Comunque, i contadini di Biazzi esprimono un messaggio struggente, al chiuso di una incolore stanza da pranzo, di un mondo semplice. E’ la presenza reale di gente di ogni età, di entrambi i sessi, dai piedi scalzi e lo sguardo di chi ascolta la radio e non capisce. Magicamente entra in scena, alle loro spalle, come il fantasma di Banco padre di Amleto, l’immagine sulfurea dal profilo virile del Capo. Forse è l’unico dipinto in mostra a superare la soglia sconfortante della piaggeria servile. Alcuni dipinti, nell’immediato secondo dopo guerra, sono stati rivisitati da pittori “redenti”, per vergogna o per motivi di vendita.
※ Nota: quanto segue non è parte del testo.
Lemma tick_locked_baking r cfg p w :
  r_StepperSnap r = Some (Good p) →
  let '(out, w') := tick_locked env e r cfg w in baking p w w' → out.2 = None → quiet Probe w w'.
Proof.
  intros Hsnap. unfold tick_locked. rewrite Hsnap. simpl. unfold on_result, mbind, M_bind.
  pose proof (quiet_resolveSecrets env e Probe (target_of cfg) w) as H1.
  destruct (resolveSecrets env e (target_of cfg) w) as [[tcfg|er] w1]; [|done]. simpl in H1.
  pose proof (quiet_build env Probe tcfg w1) as H2. destruct (build env tcfg w1) as [[tgt|er] w2]; [|done]. simpl in H2.
  destruct (BuildStepMachine (sn_Plan p) (Some (stepHealth env e tgt))) as [m|er] eqn:Hm.
  2:{ unfold BuildStepMachine in Hm. case_match eqn:Hlen; [|done]. apply Nat.eqb_eq in Hlen.
      destruct (recoverInterrupted env e r _ w2) as [out w']. intros (i & c & st & _ & Hi & _). lia. }
  apply built_machine in Hm as ->. pose proof (quiet_now Probe env w2) as H3. destruct (now env w2) as [t w3]. simpl in H3.
  destruct (RestoreStepper _ (sn_Snap p)) as [s|er] eqn:Hr.
  2:{ destruct (recoverInterrupted env e r _ w3) as [out w']. intros (i & c & st & Hs & Hi & _). rewrite Hs in Hr.
      by destruct (restores_step (sn_Plan p) (stepHealth env e tgt) i c Hi) as [? Hr']; rewrite Hr in Hr'. }
  assert (quiet Probe w w3) as Hq by (etransitivity; [exact H1|]; etransitivity; [exact H2|exact H3]).
  pose proof (tick_drive_baking r cfg tgt p s w3 (restored_snapshot _ _ _ Hr)) as H.
  rewrite (restored_machine _ _ _ Hr) in H. specialize (H (tame_stepHealth env e All _ _)).
  destruct (tick_drive env e r cfg tgt p s w3) as [out w']. simpl in H. intros Hb He.
  etransitivity; [exact Hq|]. apply H; [|done]. eapply baking_within; [| |exact Hb]; [apply Hq|done].
Qed.

Lemma Tick_baking id cfg r p w :
  row id r w → r_Phase r = PhaseDeploying → r_StepperSnap r = Some (Good p) →
  let '(out, w') := Tick env e id cfg w in baking p w w' → out.2 = None → quiet Probe w w'.
Proof.
  intros Hr Hph Hsnap. unfold Tick, on_result, mbind, M_bind, store.
  pose proof (load_rollout_spec id (w_store w)) as [Hv Hl]. pose proof (quiet_load Probe id w) as Hq. unfold store in Hq.
  destruct (LoadRollout id (w_store w)) as [[r'|er] s]; [|done].
  simpl in Hl, Hv, Hq. unfold row in Hr. rewrite Hr in Hl. simplify_eq. rewrite Hph. destruct (_ != _); [done|].
  set (w1 := set_store s w) in *.
  destruct (with_target_run env e (r_TargetRef r') (λ er, (Some r', Some er)) (tick_locked env e r' cfg) w1)
    as (w2 & Ho & [(er & -> & Hlk)|(Hn & Hlk & w3 & -> & Ho3 & Hlk3)]); [done|].
  pose proof (tick_locked_baking r' cfg p w2 Hsnap) as Hb.
  destruct (tick_locked env e r' cfg w2) as [out w']. simpl in Ho3, Hlk3 |- *. intros Hbake He.
  etransitivity; [exact Hq|]. eapply quiet_locked; [done..| |done|done]. apply Hb; [|done].
  eapply baking_within; [| |exact Hbake]; [|apply Ho3]. etransitivity; [apply Hq|apply Ho].
Qed.
End Canary.

(** ** Properties *)

(** C18. The stepper's loop terminates: from any state of the plan's machine - a
    step, a paused step, an end - and however the health gate, the clock and the
    router answer, it stops within one round per step, so more fuel than
    [drive_fuel] changes nothing. *)
Theorem drive_loop_terminates {S} `{!Store S, !StoreLaws S}
    `{!Statechart StepState StepContext (World S * option err),
      !StatechartLaws StepState StepContext (World S * option err)}
    env e plan h k cfg (s : Stepper (World S * option err)) he r t w :
  located plan h s →
  drive_loop env e (drive_fuel plan + k) plan cfg s he r t w = drive_loop env e (drive_fuel plan) plan cfg s he r t w.
Proof.
  intros Hl. apply (drive_loop_enough env e plan h); [done|]. unfold drive_fuel, rounds_left.
  case_match; lia.
Qed.

(** C19. A healthy rollout gets through.  When no step of the strategy bakes, the
    target never answers a probe as unhealthy and the router takes every weight,
    driving the stepper right after the deploy ends in a stored rollout that is
    verifying; the only other outcome is the error of a store that could not be
    written. *)
Theorem healthy_rollout_runs_through {S} `{!Store S, !StoreLaws S}
    `{!Statechart Phase LifeContext unit, !StatechartLaws Phase LifeContext unit}
    `{!Statechart StepState StepContext (World S * option err),
      !StatechartLaws StepState StepContext (World S * option err)}
    env e cfg tgt lc r actor (w : World S) :
  always_up env tgt → no_bakes cfg → routable (S := S) env e cfg → deploying lc →
  let '(out, w') := startStepper env e lc r cfg tgt actor w in
  (∃ r', out = (Some r', None) ∧ r_ID r' = r_ID r ∧ r_Phase r' = PhaseVerifying ∧
         phase_in w' (r_ID r) = Some PhaseVerifying) ∨
  (∃ er r' st, out = (None, Some er) ∧ (SaveRollout (S := S) r' st).1 = Some er).
Proof. intros. by apply startStepper_completes. Qed.

(** A bake is waited out.  A tick whose clock readings all fall before the
    end of the current step's bake, and which reports no error, deploys nothing,
    shifts no traffic and stores nothing: the canary stays at its weight. *)
Theorem tick_waits_out_the_bake {S} `{!Store S, !StoreLaws S}
    `{!Statechart Phase LifeContext unit, !StatechartLaws Phase LifeContext unit}
    `{!Statechart StepState StepContext (World S * option err),
      !StatechartLaws StepState StepContext (World S * option err)}
    env e id cfg r p (w : World S) :
  rollouts_of (w_store w) !! id = Some r → r_Phase r = PhaseDeploying → r_StepperSnap r = Some (Good p) →
  let '(out, w') := Tick env e id cfg w in
  baking env p w w' → out.2 = None → quiet Probe w w'.
Proof. apply Tick_baking. Qed.

Section Witnesses.
Import Scenario.
#[local] Existing Instance life_chart.
#[local] Existing Instance life_laws.
#[local] Existing Instance step_chart.
#[local] Existing Instance step_laws.

Definition slow : Progressive.Plan := PlanFor canary.
Definition resting : Stepper (World Sqlite.Db * option err) :=
  {| sp_machine := step_machine slow always_healthy; sp_state := SStep 0;
     sp_ctx := {| Index := 0; CtxWeight := 10; Failed := false |} |}.

Lemma drive_loop_terminates_witness :
  let w := start Sqlite.empty in
  let r := Sqlite.demo_rollout "ro-1" 0 in
  drive_loop sunny engine (drive_fuel slow + 5) slow (service "web" "v1" canary true) resting None r (- Minute) w =
  drive_loop sunny engine (drive_fuel slow) slow (service "web" "v1" canary true) resting None r (- Minute) w.
Proof.
  apply (drive_loop_terminates sunny engine slow always_healthy). split; [reflexivity|vm_compute; lia].
Defined.

Lemma healthy_rollout_runs_through_witness :
  let lc := resume PhaseDeploying in
  let r := Sqlite.demo_rollout "ro-1" 0 in
  let '(out, w') := startStepper sunny engine lc r (web "v1") (target_of (web "v1")) ann (start Sqlite.empty) in
  out.2 = None ∧ phase_in w' "ro-1" = Some PhaseVerifying.
Proof.
  intros lc r.
  pose proof (healthy_rollout_runs_through sunny engine (web "v1") (target_of (web "v1")) lc r ann (start Sqlite.empty)) as H.
  assert ((startStepper sunny engine lc r (web "v1") (target_of (web "v1")) ann (start Sqlite.empty)).1.2 = None) as He
    by (vm_compute; reflexivity).
  destruct (startStepper sunny engine lc r (web "v1") (target_of (web "v1")) ann (start Sqlite.empty)) as [out w'].
  destruct H as [(r' & _ & _ & _ & Hp)|(er & r' & st & Ho & _)].
  - intros tr. exists healthy. split; [reflexivity|discriminate].
  - intros st Hst. vm_compute in Hst. repeat (apply elem_of_cons in Hst as [->|Hst]; [reflexivity|]). by apply not_elem_of_nil in Hst.
  - intros st ref w _. reflexivity.
  - apply resume_built.
  - split; [exact He|exact Hp].
  - rewrite Ho in He. discriminate.
Defined.

Definition canary_web : Config.t := service "web" "v1" canary true.
Definition canary_world : World Sqlite.Db := (Apply sunny engine (request canary_web ann false) (start Sqlite.empty)).2.
Definition canary_id : string := "ro-19700101T000002.000000000".

Lemma tick_waits_out_the_bake_witness :
  quiet Probe canary_world (Tick sunny engine canary_id canary_web canary_world).2.
Proof.
  pose (snap := {| sn_Plan := slow; sn_Snap := (SStep 0, {| Index := 0; CtxWeight := 10; Failed := false |});
                   sn_EnteredAt := 4 * Second |}).
  assert ((λ r, (r_Phase r, r_StepperSnap r)) <$> rollouts_of (w_store canary_world) !! canary_id =
          Some (PhaseDeploying, Some (Good snap))) as Hr by (vm_compute; reflexivity).
  destruct (rollouts_of (w_store canary_world) !! canary_id) as [r|] eqn:Hrow; [|discriminate].
  injection Hr as Hp Hs.
  pose proof (tick_waits_out_the_bake sunny engine canary_id canary_web r snap canary_world Hrow Hp Hs) as H.
  assert (w_tick canary_world = 8%nat ∧ w_tick (Tick sunny engine canary_id canary_web canary_world).2 = 11%nat ∧
          (Tick sunny engine canary_id canary_web canary_world).1.2 = None) as (H1 & H2 & H3)
    by (vm_compute; repeat split; reflexivity).
  destruct (Tick sunny engine canary_id canary_web canary_world) as [out w']. apply H; [|exact H3].
  exists 0%nat, {| Index := 0; CtxWeight := 10; Failed := false |}, {| Weight := 10; Progressive.Pause := Minute |}.
  split; [reflexivity|]. split; [vm_compute; lia|]. split; [vm_compute; reflexivity|]. split; [reflexivity|].
  rewrite H1. simpl in H2. rewrite H2. simpl. intros n Hn. unfold Minute, Second in *. lia.
Defined.
End Witnesses.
Lungo il percorso espositivo sono “correzioni” non individuabili, ma correttamente rivelate in scheda di Catalogo. Sono casi di lavori poco o molto “riaggiustati”.
Rodolfo Bona oltre ad essere meticoloso studioso , è vicepresidente dell’ANPI (Associazione Nazionale Partigiani Italiani) di Cremona. Durante la visita ha reso partecipe chi scrive di alcuni lavori “rivisitati” dall’artista, sino a stravolgerne il significato storico, di ambito sociale come nel dipinto di Luciano Ricchetti “In ascolto”, vincitore del del 1° Premio Cremona , dove il bozzetto originale, un olio su compensato di 70×100 cm. presenta il giovane in piedi identificabile nella divisa di Balilla, mentre a livello di comparazione con l’olio su tela , di 250 x 350 cm. del 1939 circa, la figura in divisa del giovane è stata aggiornata nel ritocco d’abito di semplice contadino.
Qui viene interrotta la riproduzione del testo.